Input for this task section start

Lemma roster_placeholders_witness :
  ∃ type isCreator notice,
    (on_join_room_resume
       (on_join_room sock2 (Some room1) (Some "u2") (Some "Bob") (Some "🤖")
          (run one_member initial)).1).2
    = [socket_emit sock2
         (room_joined room1 type
            [RosterEntry.mk (Some "u1") (Some "Participant") (Some "👤") true;
             RosterEntry.mk (Some "u2") (Some "Bob") (Some "🤖") true]
            isCreator); notice].
Proof.
  destruct (roster_placeholders
    (on_join_room sock2 (Some room1) (Some "u2") (Some "Bob") (Some "🤖")
       (run one_member initial)).1
    (Join.mk sock2 room1 (Some "u2") (Some "Bob") (Some "🤖") 0) [] true
    (Room.mk room1 "video" (Some "u1") [Some "u1"] 1000 true 0)
    ltac:(vm_compute; reflexivity) ltac:(vm_compute; reflexivity))
    as (type & roster & isCreator & notice & Hout & _ & _).
  exists type, isCreator, notice. rewrite Hout.
  assert (roster
          = [RosterEntry.mk (Some "u1") (Some "Participant") (Some "👤") true;
             RosterEntry.mk (Some "u2") (Some "Bob") (Some "🤖") true])
    as ->; [|done].
  vm_compute in Hout. by injection Hout as _ ->.
Defined.

(** * Further properties of the handlers *)

(** ** The room id token *)

Lemma split_head_parts sep s :
  (sep ∉ String.list_ascii_of_string (split_head sep s))
  ∧ ∃ rest, s = (split_head sep s ++ rest)
            ∧ (rest = "" ∨ ∃ tail, rest = String sep tail).
Proof.
  induction s as [|c s [IHn (rest & IHs & IHr)]]; simpl.
  - split; [apply not_elem_of_nil|]. exists "". split; [done | by left].
  - destruct (Ascii.eqb c sep) eqn:Hc.
    + apply Ascii.eqb_eq in Hc as ->. simpl.
      split; [apply not_elem_of_nil|]. exists (String sep s).
      split; [done | right; eauto].
    + apply Ascii.eqb_neq in Hc. simpl. split.
      * rewrite not_elem_of_cons. split; [congruence | done].
      * exists rest. split; [exact (f_equal (String c) IHs) | done].
Qed.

Input for this task section end

Aim of the task
Please copy out the records exactly as they appear.

Solved problem
Lemma roster_placeholders_witness :
  ∃ type isCreator notice,
    (on_join_room_resume
       (on_join_room sock2 (Some room1) (Some "u2") (Some "Bob") (Some "🤖")
          (run one_member initial)).1).2
    = [socket_emit sock2
         (room_joined room1 type
            [RosterEntry.mk (Some "u1") (Some "Participant") (Some "👤") true;
             RosterEntry.mk (Some "u2") (Some "Bob") (Some "🤖") true]
            isCreator); notice].
Proof.
  destruct (roster_placeholders
    (on_join_room sock2 (Some room1) (Some "u2") (Some "Bob") (Some "🤖")
       (run one_member initial)).1
    (Join.mk sock2 room1 (Some "u2") (Some "Bob") (Some "🤖") 0) [] true
    (Room.mk room1 "video" (Some "u1") [Some "u1"] 1000 true 0)
    ltac:(vm_compute; reflexivity) ltac:(vm_compute; reflexivity))
    as (type & roster & isCreator & notice & Hout & _ & _).
  exists type, isCreator, notice. rewrite Hout.
  assert (roster
          = [RosterEntry.mk (Some "u1") (Some "Participant") (Some "👤") true;
             RosterEntry.mk (Some "u2") (Some "Bob") (Some "🤖") true])
    as ->; [|done].
  vm_compute in Hout. by injection Hout as _ ->.
Defined.

(** * Further properties of the handlers *)

(** ** The room id token *)

Lemma split_head_parts sep s :
  (sep ∉ String.list_ascii_of_string (split_head sep s))
  ∧ ∃ rest, s = (split_head sep s ++ rest)
            ∧ (rest = "" ∨ ∃ tail, rest = String sep tail).
Proof.
  induction s as [|c s [IHn (rest & IHs & IHr)]]; simpl.
  - split; [apply not_elem_of_nil|]. exists "". split; [done | by left].
  - destruct (Ascii.eqb c sep) eqn:Hc.
    + apply Ascii.eqb_eq in Hc as ->. simpl.
      split; [apply not_elem_of_nil|]. exists (String sep s).
      split; [done | right; eauto].
    + apply Ascii.eqb_neq in Hc. simpl. split.
      * rewrite not_elem_of_cons. split; [congruence | done].
      * exists rest. split; [exact (f_equal (String c) IHs) | done].
Qed.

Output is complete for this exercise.